Landscapes constructed using (A,B) the mismatch model and (C,D) experimental measurements from protein binding microarrays for 1,137 eukaryotic transcription factors. (A) The number of genotypes, shown in relation to mismatch class. (B) The absolute change in the number of peaks in the fitness landscape, relative to the genotype-phenotype landscape, shown in relation to the optimal mismatch class mopt. Labels indicate the number of genotypes per peak in the fitness landscape. Note the symmetry in the absolute change in the number of peaks around mismatch class mopt = 4, as well as the tripling of the number of genotypes per peak for each increment in mopt. The grey shaded circles are a schematic representation of the growing width of the peaks. (C) The number of genotypes per binding affinity class, where protein binding microarray E-scores are used as a proxy for relative binding affinity. Violin plots show the distribution, and box-and-whisker plots the 25–75% quartiles, across genotype-phenotype landscapes for the 1,137 transcription factors. Closed symbols and the dashed line denote the median of each distribution. (D) Violin plots of the distribution of the absolute change in the number of peaks in the fitness landscape, relative to the genotype-phenotype landscape, shown in relation to the optimal binding affinity wopt for σ = 0.15. The inset shows the mean absolute change in the number of peaks, in relation to wopt. The x-axes in (A,B) are arranged such that binding affinity increases when read from left to right, in qualitative agreement with the x-axes in (C,D). The results in panels A-C are independent of σ.
Fig 7.
Rugged fitness landscapes need not impede adaptation.
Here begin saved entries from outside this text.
(** From one moment to another the file and the profile are the same, and errors were recorded after the ones before. *)
Record undisturbed (s s' : Dm) : Prop := mkUndisturbed {
  ud_files : ho_files (dm_host s') = ho_files (dm_host s);
  ud_config : ho_config (dm_host s') = ho_config (dm_host s);
  ud_calm : calm (dm_schedule s) -> calm (dm_schedule s');
  ud_records : exists l, ho_records (dm_host s') = ho_records (dm_host s) ++ l;
}.

Lemma undisturbed_same s s' : ho_files (dm_host s') = ho_files (dm_host s) -> ho_config (dm_host s') = ho_config (dm_host s) ->
  dm_schedule s' = dm_schedule s -> ho_records (dm_host s') = ho_records (dm_host s) -> undisturbed s s'.
Proof. intros E1 E2 E3 E4. split; [done|done|by rewrite E3|exists []; by rewrite app_nil_r]. Qed.

Lemma undisturbed_trans s1 s2 s3 : undisturbed s1 s2 -> undisturbed s2 s3 -> undisturbed s1 s3.
Proof.
  intros [A1 A2 A3 [l A4]] [B1 B2 B3 [l' B4]]. split; [congruence|congruence|auto|]. exists (l ++ l'). by rewrite B4, A4, app_assoc.
Qed.

(** When no error was recorded from the first to the last of three moments, none was in between. *)
Lemma undisturbed_silent s1 s2 s3 : undisturbed s1 s2 -> undisturbed s2 s3 -> ho_records (dm_host s3) = ho_records (dm_host s1) ->
  ho_records (dm_host s2) = ho_records (dm_host s1) /\ ho_records (dm_host s3) = ho_records (dm_host s2).
Proof.
  intros [_ _ _ [l A]] [_ _ _ [l' B]] E. rewrite B, A, <- app_assoc in E.
  assert (l = [] /\ l' = []) as [-> ->].
  { apply app_eq_nil. apply (app_inv_head (ho_records (dm_host s1))). by rewrite app_nil_r. }
  rewrite !app_nil_r in *. split; congruence.
Qed.
(** C26: when [route add] succeeds, the service runs, and unless it recorded an error meanwhile its tunnel has the new route and
    every other route of the file as it was, whatever state the service was in, whether it ran or had to be started, and
    whatever it did while the file was written; the public name printed is the route's name before the tunnel's hostname. *)
Theorem added_route_served given name version legacy c c' n change r public routes :
  sys_ok (cl_sys c) -> calm_oracle (cl_oracle c) -> load profile (ho_files (sy_host (cl_sys c))) = Ok (Some i) ->
  load_config toml_table (ho_config (sy_host (cl_sys c))) = Ok routes -> fills fill ->
  toml_reads toml_table toml_string (map toml_entry (written_routes routes n r change)) ->
  route_add profile toml_table toml_string acceptor_ok daemon_error_text runtime uid log_opens spawns supported manager_works write_time writing fill
    created generated bound certificate_state dies polls given name version legacy c = (c', Ok (n, change, r, public)) ->
  exists d, sy_daemon (cl_sys c') = Some d /\ public = public_hostname n (id_hostname i) /\
  (ho_records (sy_host (cl_sys c')) = ho_records (sy_host (cl_sys c)) ->
   exists ri t p, da_running d = Some (ri, t) /\ id_id ri = id_id i /\ ho_tunnels (sy_host (cl_sys c')) !! t = Some p /\ pr_shutdown p = false /\
     route_at (pr_routes p) n = Some r /\ forall m, m <> n -> route_at (pr_routes p) m = route_at routes m).
Proof.
  intros Hok Hc Hl Hcf Hf Ht. set (config := ho_config (sy_host (cl_sys c))). set (before := ho_records (sy_host (cl_sys c))).
  assert (going config before c) as Hg by (split; [split; try done; exists []; by rewrite app_nil_r|done]).
  unfold route_add, get. destruct (access _ _ _ _ c) as [c1 a] eqn:Ea. destruct (access_goes config before c c1 a Hg Ea) as [[H1 _] _].
  rewrite (uw_identity _ _ _ (proj1 H1)). cbn [result_map_err]. intros E.
  assert (exists g nm, add_route profile toml_table toml_string acceptor_ok daemon_error_text runtime uid log_opens spawns supported manager_works write_time writing fill
    created generated bound certificate_state dies polls g nm version c1 = (c', Ok (n, change, r, public))) as (g & nm & E').
  { destruct legacy, name; try done; eauto. }
  destruct (add_route_settles config before g nm version c1 c' n change r public routes H1 Hcf Hf Ht E') as (routes' & Hg' & Hs & [d Hd] & Hcf' & -> & Hat).
  exists d. split_and!; [done..|]. intros Er. destruct (Hs Er d Hd) as (ri & t & p & j & A1 & A2 & A3 & A4 & A5 & A6 & A7). simpl in A1, A2, A4, A7.
  rewrite (uw_identity _ _ _ (proj1 Hg')) in A4. injection A4 as <-. rewrite Hcf' in A7. injection A7 as ->.
  exists ri, t, p. split_and!; try done; [rewrite Hat; by rewrite String.eqb_refl|]. intros m Hm. rewrite Hat.
  by rewrite (proj2 (String.eqb_neq n m)) by done.
Qed.
(* ===== verification/MeshLinks.v ===== *)
(** * MeshLinks: the links of the mesh and the machines it dials, the rest of [mesh.rs]

    [Links]: the frames on the wire, and a link from its handshake to its end: the hello, the check of the address, the table
    ([Mesh.v]), the queue and the notices. [Members]: the addresses found in DNS, and a dialer for each. Links, dialers and
    lookups run at once; their steps come in any order. *)

From Stdlib Require Import ZArith Lia Ascii String List.
From stdpp Require Import base list strings gmap sets.
From S2P Require Import Prelude Text Addr Record Store Limits Mesh.

(** ** Frames on the wire *)

Definition VERSION : Z := 1.
Definition MAX_FRAME : Z := Z.shiftl 16 20.
Definition MAX_HELLO : Z := Z.shiftl 4 10.
Definition SNAPSHOT_CHUNK : Z := Z.shiftl 4 20.

(** serde_json's text of a frame, read back. *)
Class FrameJson := {
  frame_json : Frame -> bytes;
  frame_of_json : bytes -> option Frame;
  frame_json_bytes : forall f, bytes_ok (frame_json f);
  frame_read : forall f, frame_of_json (frame_json f) = Some f;
}.

Inductive FrameError := FrameTooLong (length : Z) | FrameBroken.

Section Wire.
Context `{FrameJson}.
The average length of an adaptive walk 〈l〉 and the change in mean population fitness at equilibrium 〈f〉 is shown for landscapes of transcription factor-DNA interactions generated using (A,C) the mismatch model for e = 0.05 and (B,D) protein binding microarray data. In (B,D), violin plots show the distribution, and box-and-whisker plots the 25–75% quartiles, across the 1,137 empirical landscapes for each optimal binding affinity wopt. The large variability of 〈l〉 at intermediate and high wopt is a consequence of the random diffusion of the population on non-peak plateaus, which results in longer walks. In (C), μ = 0.1, σ = 1 while in (D) μ = 0.1, σ = 0.15.